Lemma two_requests_one_end wm o1 o2 x1 x2 args :
  this_fetchQueue wm = None →
  objects wm !! o1 = Some x1 → objects wm !! o2 = Some x2 → o1 ≠ o2 →
  resetQueue x1 = false → resetQueue x2 = true → complete x1 = None →
  let q := length (queues wm) in
  let wm2 := fetch (Some o2) (fetch (Some o1) wm) in
  let wm3 := call_transport (TSync (Some (TFlush q OnComplete))) args wm2 in
  ∃ new,
    log wm3 = new ++ log wm ∧
    load_events new = [Started (background x1); Started (background x2); Ended] ∧
    this_fetchQueue wm3 = Some (S q) ∧ queues wm3 !! S q = Some [o2] ∧
    length (requests wm3) = 2 + length (requests wm).
Proof.
  intros Hq H1 H2 Hne Hr1 Hr2 Hc1. cbv zeta. 
  rewrite (fetch_start o1 x1 wm H1 (or_intror Hq)). cbv zeta.
  set (wm1 := mkWorld _ _ _ _ _ _ _ _ _ _ _ _ _).
  assert (H2' : objects wm1 !! o2 = Some x2).
  { subst wm1. cbn [objects]. by rewrite list_lookup_insert_ne. }
  rewrite (fetch_start o2 x2 wm1 H2' (or_introl Hr2)). cbv zeta.
  set (wm2 := mkWorld _ _ _ _ _ _ _ _ _ _ _ _ _).
  cbn [call_transport]. 
  destruct (settle_fields wm2) as (T1 & T2 & T3 & T4 & T5 & T6 & _).
  set (wm2' := set_aborted (Some false) (set_request None wm2)) in *.
  assert (K1 : queues wm2' !! length (queues wm) = Some [o1]).
  { rewrite T3. subst wm2 wm1. cbn [queues].
    rewrite lookup_app_l by (rewrite length_app; simpl; lia). apply lookup_snoc. }
  assert (K2 : deref wm2' o1 = wrapped x1).
  { unfold deref. rewrite T4. subst wm2 wm1. cbn [objects].
    rewrite list_lookup_insert_ne by done.
    rewrite list_lookup_insert_eq by (by eapply lookup_lt_Some). done. }
  rewrite (flushQueue_single _ _ _ _ _ K1). cbv zeta.
  unfold replay. rewrite K2. cbn [handler_of complete wrapped]. rewrite Hc1.
  cbn [call_slot]. unfold loadEnd.
  destruct (add_log_fields (Triggered This "load:end" [VThis]) wm2')
    as (_ & _ & A3 & _ & A5 & A6 & _).
  set (wm3 := add_log _ wm2') in *.
  assert (K3 : this_fetchQueue wm3 = Some (S (length (queues wm)))).
  { rewrite A5, T5. subst wm2 wm1. cbn [this_fetchQueue queues].
    rewrite length_app. simpl. f_equal. lia. }
  rewrite K3, bool_decide_false by (intros [= Hc]; lia).
  set (fw1 := (λ _ : bool, Triggered Exports "load:start" [VUndefined; background x1; VThis])
                <$> forwards wm).
  set (fw2 := (λ _ : bool, Triggered Exports "load:start" [VUndefined; background x2; VThis])
                <$> filter (λ once, once = false) (forwards wm)).
  
  exists (Triggered This "load:end" [VThis] ::
          Triggered This "request" [VData (S (nextRequest wm))] ::
          Requested (S (nextRequest wm)) ::
          fw2 ++ Triggered This "load:start" [VUndefined; background x2; VThis] ::
          Triggered This "request" [VData (nextRequest wm)] ::
          Requested (nextRequest wm) ::
          fw1 ++ [Triggered This "load:start" [VUndefined; background x1; VThis]]).
  split; [|split; [|split; [done|split]]].
  - rewrite A6, T6. subst wm2 wm1 fw1 fw2. cbn [log forwards nextRequest].
    simpl. repeat (rewrite <- app_assoc; simpl). reflexivity.
  - rewrite !load_events_cons, !load_events_app, !load_events_cons, !load_events_app.
    subst fw1 fw2. rewrite !load_events_exports. simpl. done.
  - rewrite A3, T3. subst wm2 wm1. cbn [queues].
    rewrite lookup_app_r by (rewrite length_app; simpl; lia).
    rewrite length_app. simpl. by replace (S (length (queues wm)) - (length (queues wm) + 1)) with 0 by lia.
  - subst wm3 wm2'.
    assert (R : ∀ w, requests (add_log (Triggered This "load:end" [VThis])
                  (set_aborted (Some false) (set_request None w))) = requests w)
      by (by intros []).
    rewrite R. subst wm2 wm1. cbn [requests]. rewrite !length_app. simpl. lia.
Qed.

(** ** One request per queue *)

Lemma Queued_same w w' :
  this_fetchQueue w' = this_fetchQueue w → queues w' = queues w →
  requests w' = requests w → Queued w → Queued w'.
Proof. unfold Queued. by intros -> -> ->. Qed.

Lemma Queued_stable w w' : stable w w' → Queued w → Queued w'.
Proof. intros (H1 & H2 & _ & H3 & _). by apply Queued_same. Qed.

Lemma Queued_clear w : Queued w → Queued (set_fetchQueue None w).
Proof.
  intros (Q1 & Q2 & Q3 & Q4). destruct w; simpl in *. unfold Queued. simpl.
  split_and!; try done.
Qed.

Lemma flushQueue_Queued q h args w : Queued w → Queued (flushQueue q h args w).
Proof.
  intros HQ. unfold flushQueue.
  pose proof (Queued_stable _ _ (replay_all_stable h args (default [] (queues w !! q)) w) HQ).
  destruct (bool_decide _); [by apply Queued_clear | done].
Qed.

Lemma call_transport_Queued t : ∀ args w, Queued w → Queued (call_transport t args w).
Proof.
  induction t as [q h| |c IH] using Transport_induction; intros args w HQ; simpl.
  - by apply flushQueue_Queued.
  - eapply Queued_same; [..|exact HQ]; by destruct w.
  - apply IH. eapply Queued_same; [..|exact HQ]; by destruct w.
Qed.

Lemma Queued_start w w' o r :
  Queued w →
  this_fetchQueue w' = Some (length (queues w)) →
  queues w' = queues w ++ [[o]] →
  requests w' = requests w ++
    [mkRequest r (Some (TFlush (length (queues w)) OnSuccess))
       (Some (TFlush (length (queues w)) OnError))
       (Some (TSync (Some (TFlush (length (queues w)) OnComplete))))] →
  Queued w'.
Proof.
  intros (Q1 & Q2 & Q3 & Q4) H1 H2 H3. unfold Queued.
  rewrite H1, H2, H3, !length_app. simpl. split; [lia|]. split; [|split].
  - intros i x Hi. apply lookup_app_Some in Hi as [Hi|[Hge Hi]]; [by apply Q2|].
    rewrite Q1 in Hge, Hi. destruct (i - length (queues w)) eqn:Hd; [|done].
    injection Hi as <-. simpl. by replace i with (length (queues w)) by lia.
  - intros q [= <-]. lia.
  - intros q l Hl. apply lookup_app_Some in Hl as [Hl|[_ Hl]]; [by eapply Q4|].
    destruct (q - length (queues w)); [by injection Hl as <- | done].
Qed.

Lemma Queued_join w w' q o :
  Queued w → this_fetchQueue w = Some q →
  this_fetchQueue w' = Some q →
  queues w' = <[q := default [] (queues w !! q) ++ [o]]> (queues w) →
  requests w' = requests w →
  Queued w'.
Proof.
  intros (Q1 & Q2 & Q3 & Q4) Hq H1 H2 H3. unfold Queued.
  rewrite H1, H2, H3, length_insert. split; [done|]. split; [done|]. split.
  - intros q' [= <-]. by apply Q3.
  - intros q' l. destruct (decide (q' = q)) as [->|Hne].
    + rewrite list_lookup_insert_eq by (specialize (Q3 q Hq); lia).
      intros [= <-]. by destruct (default [] (queues w !! q)).
    + rewrite list_lookup_insert_ne by done. apply Q4.
Qed.

Lemma fetchQueue_Queued o w : Queued w → Queued (fetchQueue o w).
Proof.
  intros HQ.
  assert (Hcase : (resetQueue (deref w o) = true ∨ this_fetchQueue w = None) ∨
                  (∃ q, this_fetchQueue w = Some q ∧ resetQueue (deref w o) = false)).
  { destruct (resetQueue (deref w o)); [by left; left|].
    destruct (this_fetchQueue w) as [q|]; [right; eauto | by left; right]. }
  destruct Hcase as [Hs|(q & Hq & Hr)].
  - destruct (fetchQueue_start o w Hs) as (S1 & S2 & S3 & _).
    by eapply (Queued_start w).
  - destruct (fetchQueue_join o w q Hq Hr) as (J1 & J2 & J3 & _).
    by eapply (Queued_join w).
Qed.

Lemma fetch_Queued options w : Queued w → Queued (fetch options w).
Proof.
  intros HQ. unfold fetch.
  destruct (match options with Some o => (o, w) | None => alloc emptyOptions w end)
    as [o w0] eqn:Ho.
  apply fetchQueue_Queued. eapply Queued_same; [..|exact HQ].
  all: destruct options; injection Ho as <- <-; by destruct w.
Qed.

Lemma call_fn_Queued f args w : Queued w → Queued (call_fn f args w).
Proof. apply Queued_stable, frame_stable, call_fn_frame. Qed.

Lemma loadData_Queued cb fb o w : Queued w → Queued (loadData cb fb o w).
Proof.
  intros HQ. unfold loadData. destruct (isPopulated w); [by apply call_fn_Queued|].
  unfold bindToRoute, alloc. apply fetch_Queued.
  eapply Queued_same; [..|exact HQ]; by destruct w.
Qed.

Lemma load_Queued cb fb options w : Queued w → Queued (load cb fb options w).
Proof.
  intros HQ. unfold load.
  destruct (match options with Some o => (o, w) | None => alloc emptyOptions w end)
    as [o w0] eqn:Ho.
  apply loadData_Queued.
  assert (H0 : Queued w0).
  { eapply Queued_same; [..|exact HQ]; destruct options; injection Ho as <- <-; by destruct w. }
  destruct (negb _ && negb _); [|done].
  eapply Queued_same; [..|exact H0]; by destruct w0.
Qed.

Lemma trigger_route_Queued args w : Queued w → Queued (trigger_route args w).
Proof.
  unfold trigger_route. generalize (routeListeners w). intros l. revert w.
  induction l as [|g l IH]; intros w HQ; simpl; [done|].
  apply IH. unfold resetLoader. destruct (bool_decide _); [|done].
  eapply Queued_stable; [|exact HQ]. apply finalizer_stable.
Qed.

Lemma apply_op_Queued w op : Queued w → Queued (apply_op w op).
Proof.
  intros HQ. destruct op; simpl.
  - eapply Queued_same; [..|exact HQ]; by destruct w.
  - by apply fetch_Queued.
  - by apply load_Queued.
  - by apply call_transport_Queued.
  - by apply trigger_route_Queued.
  - eapply Queued_same; [..|exact HQ]; by destruct w.
Qed.

Lemma run_Queued ops : ∀ w, Queued w → Queued (run ops w).
Proof.
  unfold run. induction ops as [|op ops IH]; intros w HQ; simpl; [done|].
  by apply IH, apply_op_Queued.
Qed.

Lemma init_Queued p f : Queued (init p f).
Proof. unfold Queued, init. simpl. split_and!; try done. Qed.


(** ** A guard listens exactly while it is pending *)

Lemma Guarded_same w w' :
  guards w' = guards w → routeListeners w' = routeListeners w → Guarded w → Guarded w'.
Proof. unfold Guarded. by intros -> ->. Qed.

Lemma Guarded_frame w w' : frame w w' → Guarded w → Guarded w'.
Proof. intros (_ & _ & _ & _ & _ & H1 & H2 & _). by apply Guarded_same. Qed.

Lemma finalize_Guarded g w : Guarded w → Guarded (finalize g w).
Proof.
  intros [HN HG]. unfold finalize. destruct (guards w !! g) as [gd|] eqn:Hg; [|done].
  assert (Hlt : g < length (guards w)) by (by eapply lookup_lt_Some).
  destruct w as [p q r a qs os gs ls fr fw rs n l]. unfold Guarded. simpl in *. split.
  - by apply NoDup_filter.
  - intros g'. rewrite list_elem_of_filter. destruct (decide (g' = g)) as [->|Hne].
    + rewrite list_lookup_insert_eq by done. simpl. split; [by intros [? _] | done].
    + rewrite list_lookup_insert_ne by done. rewrite <- HG.
      split; [by intros [_ ?] | by intros ?].
Qed.

Lemma finalizer_Guarded g c args w : Guarded w → Guarded (finalizer g c args w).
Proof.
  intros HG. destruct (guards w !! g) as [gd|] eqn:Hg.
  2:{ unfold finalizer. by rewrite Hg. }
  destruct (completed gd) eqn:Hc.
  { by rewrite (finalizer_completed g gd c args w Hg Hc). }
  rewrite (finalizer_pending g gd c args w Hg Hc). cbv zeta.
  pose proof (finalize_Guarded g w HG) as HF.
  destruct (c && _); [done|]. destruct (negb c && _).
  - eapply Guarded_frame; [apply call_fn_frame | done].
  - destruct (failback gd) as [fb|]; simpl; [|done].
    eapply Guarded_frame; [apply call_fn_frame | done].
Qed.

Lemma call_slot_Guarded s : ∀ args w, Guarded w → Guarded (call_slot s args w).
Proof.
  induction s as [f|g| |c IH] using Slot_induction; intros args w HG; simpl.
  - eapply Guarded_frame; [apply call_fn_frame | done].
  - by apply finalizer_Guarded.
  - eapply Guarded_same; [..|exact HG]; by destruct w.
  - specialize (IH args w HG). eapply Guarded_same; [..|exact IH];
      by destruct (call_slot c args w).
Qed.

Lemma replay_all_Guarded h args os : ∀ w, Guarded w → Guarded (foldl (replay h args) w os).
Proof.
  induction os as [|o os IH]; intros w HG; simpl; [done|].
  apply IH. unfold replay. destruct (handler_of h (deref w o)); [|done].
  by apply call_slot_Guarded.
Qed.

Lemma flushQueue_Guarded q h args w : Guarded w → Guarded (flushQueue q h args w).
Proof.
  intros HG. unfold flushQueue.
  pose proof (replay_all_Guarded h args (default [] (queues w !! q)) w HG) as H.
  destruct (bool_decide _); [|done].
  eapply Guarded_same; [..|exact H]; by destruct (foldl _ _ _).
Qed.
(** * RTMP control-plane actor and RTP forwarding hook

    A shallow embedding of the RTMP server of [internal/core] (the connection
    registry, its single-owner event loop, the identifier allocator and the
    administrative facade) and of [internal/core/rtsp_forward.go] (the
    process-global forwarder table and the per-packet hook), together with the
    properties the specification states about them.

    The model comes first, then the vocabulary of the specification and the
    concrete inputs, then the lemmas and theorems. *)

From Stdlib Require Import ZArith Lia.
From Stdlib Require Import Strings.Byte Strings.Ascii.
From stdpp Require Import base option list strings gmap.

(** * Decimal formatting ([strconv.FormatUint] in base 10) *)

Module Strconv.

Definition digit_char (d : Z) : ascii := ascii_of_nat (48 + Z.to_nat d).

Definition digit_value (c : ascii) : Z := (Z.of_nat (nat_of_ascii c) - 48)%Z.

(** The digit loop of [formatBits]: the least significant digit is produced
    first and written in front of what has been produced so far. *)
Fixpoint formatBits (fuel : nat) (u : Z) (acc : string) : string :=
  match fuel with
  | O => acc
  | S fuel' =>
      let acc' := String (digit_char (u mod 10)) acc in
      if (u / 10 =? 0)%Z then acc' else formatBits fuel' (u / 10) acc'
  end.
(** * wtrc: the forecast acquisition pipeline of libweather

    A shallow embedding of the C sources of wtrc (libutils.c, libnet.c,
    libweather.c, libweather_locations.h, libweather_cache.c,
    libweather_tiempo.c and wtrc.c) and the properties of the location
    directory, the day-partitioned cache, the document parser, the
    acquisition orchestrator and the two commands of the program.

    Conventions of the embedding.
    - A [gchar *] that is not NULL is a [string]: the bytes of the buffer
      up to its allocated end.  Where C reads it as a NUL-terminated
      string the model says so with [cstr], [strlen] and [deref].
    - A pointer that may be NULL is an [option].
    - A function that may dereference NULL returns an [outcome]; a
      function that also touches the file system, the network or stderr
      runs in the monad [M] over a [world].
    - A struct obtained from [g_malloc] starts with every field
      [Indeterminate]; an assignment makes the field [Stored].
    - What the program prints is the list of its calls of [printf]; a
      function that prints runs in the monad [IO] over a [process]. *)

From Stdlib Require Import ZArith List Ascii String Lia.
From Stdlib Require Import SpecFloat.
From stdpp Require Import base option list strings gmap.

Local Open Scope string_scope.
Local Open Scope Z_scope.

(* ================================================================== *)
(** * Part I: the embedding                                            *)
(* ================================================================== *)

(** ** C characters and strings *)

Module C.

Definition NUL : ascii := Ascii.zero.

(** [code c] is the value of [(unsigned char) c]. *)
Definition code (c : ascii) : Z := Z.of_N (N_of_ascii c).

(** [isspace] in the "C" locale: space, \t, \n, \v, \f, \r. *)
Definition isspace (c : ascii) : bool :=
  (code c =? 32) || ((9 <=? code c) && (code c <=? 13)).

(** [isdigit] / [g_ascii_isdigit]. *)
Definition isdigit (c : ascii) : bool :=
  (48 <=? code c) && (code c <=? 57).

Definition islower (c : ascii) : bool :=
  (97 <=? code c) && (code c <=? 122).

(** [toupper] on one byte: a..z lose 32, every other byte is kept. *)
Definition toupper (c : ascii) : ascii :=
  if islower c then ascii_of_N (Z.to_N (code c - 32)) else c.

(** [*s]: the first byte of the buffer, the terminator when the
    buffer is exhausted. *)
Definition deref (s : string) : ascii :=
  match s with
  | EmptyString => NUL
  | String c _ => c
  end.

(** [s + 1]. *)
Definition next (s : string) : string :=
  match s with
  | EmptyString => EmptyString
  | String _ s' => s'
  end.

(** The C string a buffer denotes: its bytes before the first NUL. *)
Fixpoint cstr (s : string) : string :=
  match s with
  | EmptyString => EmptyString
  | String c s' => if Ascii.eqb c NUL then EmptyString else String c (cstr s')
  end.

Definition strlen (s : string) : nat := String.length (cstr s).

(** The first [n] bytes of a buffer. *)
Fixpoint take (n : nat) (s : string) : string :=
  match n, s with
  | S n', String c s' => String c (take n' s')
  | _, _ => EmptyString
  end.

(** [g_snprintf (buf, n, ...)]: the formatted text [s], cut to the
    [n - 1] bytes that fit before the terminator. *)
Definition g_snprintf (n : nat) (s : string) : string := take (Nat.pred n) s.

(** [strcmp (a, b) == 0]. *)
Definition streq (a b : string) : bool := String.eqb (cstr a) (cstr b).

(** [g_strcmp0 (a, b) == 0]: NULL-safe comparison, NULL equal to NULL
    only. *)
Definition g_strcmp0_eq (a b : option string) : bool :=
  match a, b with
  | None, None => true
  | Some x, Some y => streq x y
  | _, _ => false
  end.

(** [prefix p s]: [p] is an initial segment of [s]. *)
Fixpoint prefix (p s : string) : bool :=
  match p, s with
  | EmptyString, _ => true
  | String a p', String b s' => Ascii.eqb a b && prefix p' s'
  | String _ _, EmptyString => false
  end.

(** [strstr (hay, needle) != NULL]. *)
Fixpoint strstr_found (hay needle : string) : bool :=
  prefix needle hay ||
  match hay with
  | EmptyString => false
  | String _ hay' => strstr_found hay' needle
  end.

Definition strstr (hay needle : string) : bool :=
  strstr_found (cstr hay) (cstr needle).

(** The characters beyond ASCII whose upper case in Unicode is made of
    ASCII letters, read in their UTF-8 bytes: of two bytes U+00DF
    (sharp s), U+0131 (dotless i) and U+017F (long s); of three bytes
    the ligatures U+FB00 .. U+FB06 (ff, fi, fl, ffi, ffl, long s t,
    st). *)
Definition upper_of_two (c c1 : ascii) : option string :=
  if (code c =? 195) && (code c1 =? 159) then Some "SS"
  else if (code c =? 196) && (code c1 =? 177) then Some "I"
  else if (code c =? 197) && (code c1 =? 191) then Some "S"
  else None.

Definition upper_of_three (c c1 c2 : ascii) : option string :=
  if (code c =? 239) && (code c1 =? 172) then
    if code c2 =? 128 then Some "FF"
    else if code c2 =? 129 then Some "FI"
    else if code c2 =? 130 then Some "FL"
    else if code c2 =? 131 then Some "FFI"
    else if code c2 =? 132 then Some "FFL"
    else if (code c2 =? 133) || (code c2 =? 134) then Some "ST"
    else None
  else None.

(** [g_utf8_strup (s, -1)] with no locale set (the program never calls
    [setlocale]): the text up to its terminator, each character
    replaced by its upper case in Unicode.  The program compares the
    result with the names and codes of the registry, which are ASCII;
    for such a comparison the model keeps what it can see: a..z are
    upper-cased, the ten characters of [upper_of_two] and
    [upper_of_three] become their ASCII letters, and any other
    character beyond ASCII, whose upper case has a byte beyond ASCII as
    the character itself has, stays as it is.  The text is taken to be
    UTF-8, as glib requires. *)
Fixpoint g_utf8_strup (s : string) : string :=
  match s with
  | EmptyString => EmptyString
  | String c s1 =>
      if Ascii.eqb c NUL then EmptyString
      else
        match s1 with
        | String c1 s2 =>
            match upper_of_two c c1 with
            | Some upper => upper +:+ g_utf8_strup s2
            | None =>
                match s2 with
                | String c2 s3 =>
                    match upper_of_three c c1 c2 with
                    | Some upper => upper +:+ g_utf8_strup s3
                    | None => String (toupper c) (g_utf8_strup s1)
                    end
                | EmptyString => String (toupper c) (g_utf8_strup s1)
                end
            end
        | EmptyString => String (toupper c) (g_utf8_strup s1)
        end
  end.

---

Your objective: All lines above from the one with "let wm2 := fetch" to the one with "as (_ & _ & A3 & _ & A5 & A6 & _).", inclusive, should be copied exactly, and no other lines.

Reply:
  let wm2 := fetch (Some o2) (fetch (Some o1) wm) in
  let wm3 := call_transport (TSync (Some (TFlush q OnComplete))) args wm2 in
  ∃ new,
    log wm3 = new ++ log wm ∧
    load_events new = [Started (background x1); Started (background x2); Ended] ∧
    this_fetchQueue wm3 = Some (S q) ∧ queues wm3 !! S q = Some [o2] ∧
    length (requests wm3) = 2 + length (requests wm).
Proof.
  intros Hq H1 H2 Hne Hr1 Hr2 Hc1. cbv zeta. 
  rewrite (fetch_start o1 x1 wm H1 (or_intror Hq)). cbv zeta.
  set (wm1 := mkWorld _ _ _ _ _ _ _ _ _ _ _ _ _).
  assert (H2' : objects wm1 !! o2 = Some x2).
  { subst wm1. cbn [objects]. by rewrite list_lookup_insert_ne. }
  rewrite (fetch_start o2 x2 wm1 H2' (or_introl Hr2)). cbv zeta.
  set (wm2 := mkWorld _ _ _ _ _ _ _ _ _ _ _ _ _).
  cbn [call_transport]. 
  destruct (settle_fields wm2) as (T1 & T2 & T3 & T4 & T5 & T6 & _).
  set (wm2' := set_aborted (Some false) (set_request None wm2)) in *.
  assert (K1 : queues wm2' !! length (queues wm) = Some [o1]).
  { rewrite T3. subst wm2 wm1. cbn [queues].
    rewrite lookup_app_l by (rewrite length_app; simpl; lia). apply lookup_snoc. }
  assert (K2 : deref wm2' o1 = wrapped x1).
  { unfold deref. rewrite T4. subst wm2 wm1. cbn [objects].
    rewrite list_lookup_insert_ne by done.
    rewrite list_lookup_insert_eq by (by eapply lookup_lt_Some). done. }
  rewrite (flushQueue_single _ _ _ _ _ K1). cbv zeta.
  unfold replay. rewrite K2. cbn [handler_of complete wrapped]. rewrite Hc1.
  cbn [call_slot]. unfold loadEnd.
  destruct (add_log_fields (Triggered This "load:end" [VThis]) wm2')
    as (_ & _ & A3 & _ & A5 & A6 & _).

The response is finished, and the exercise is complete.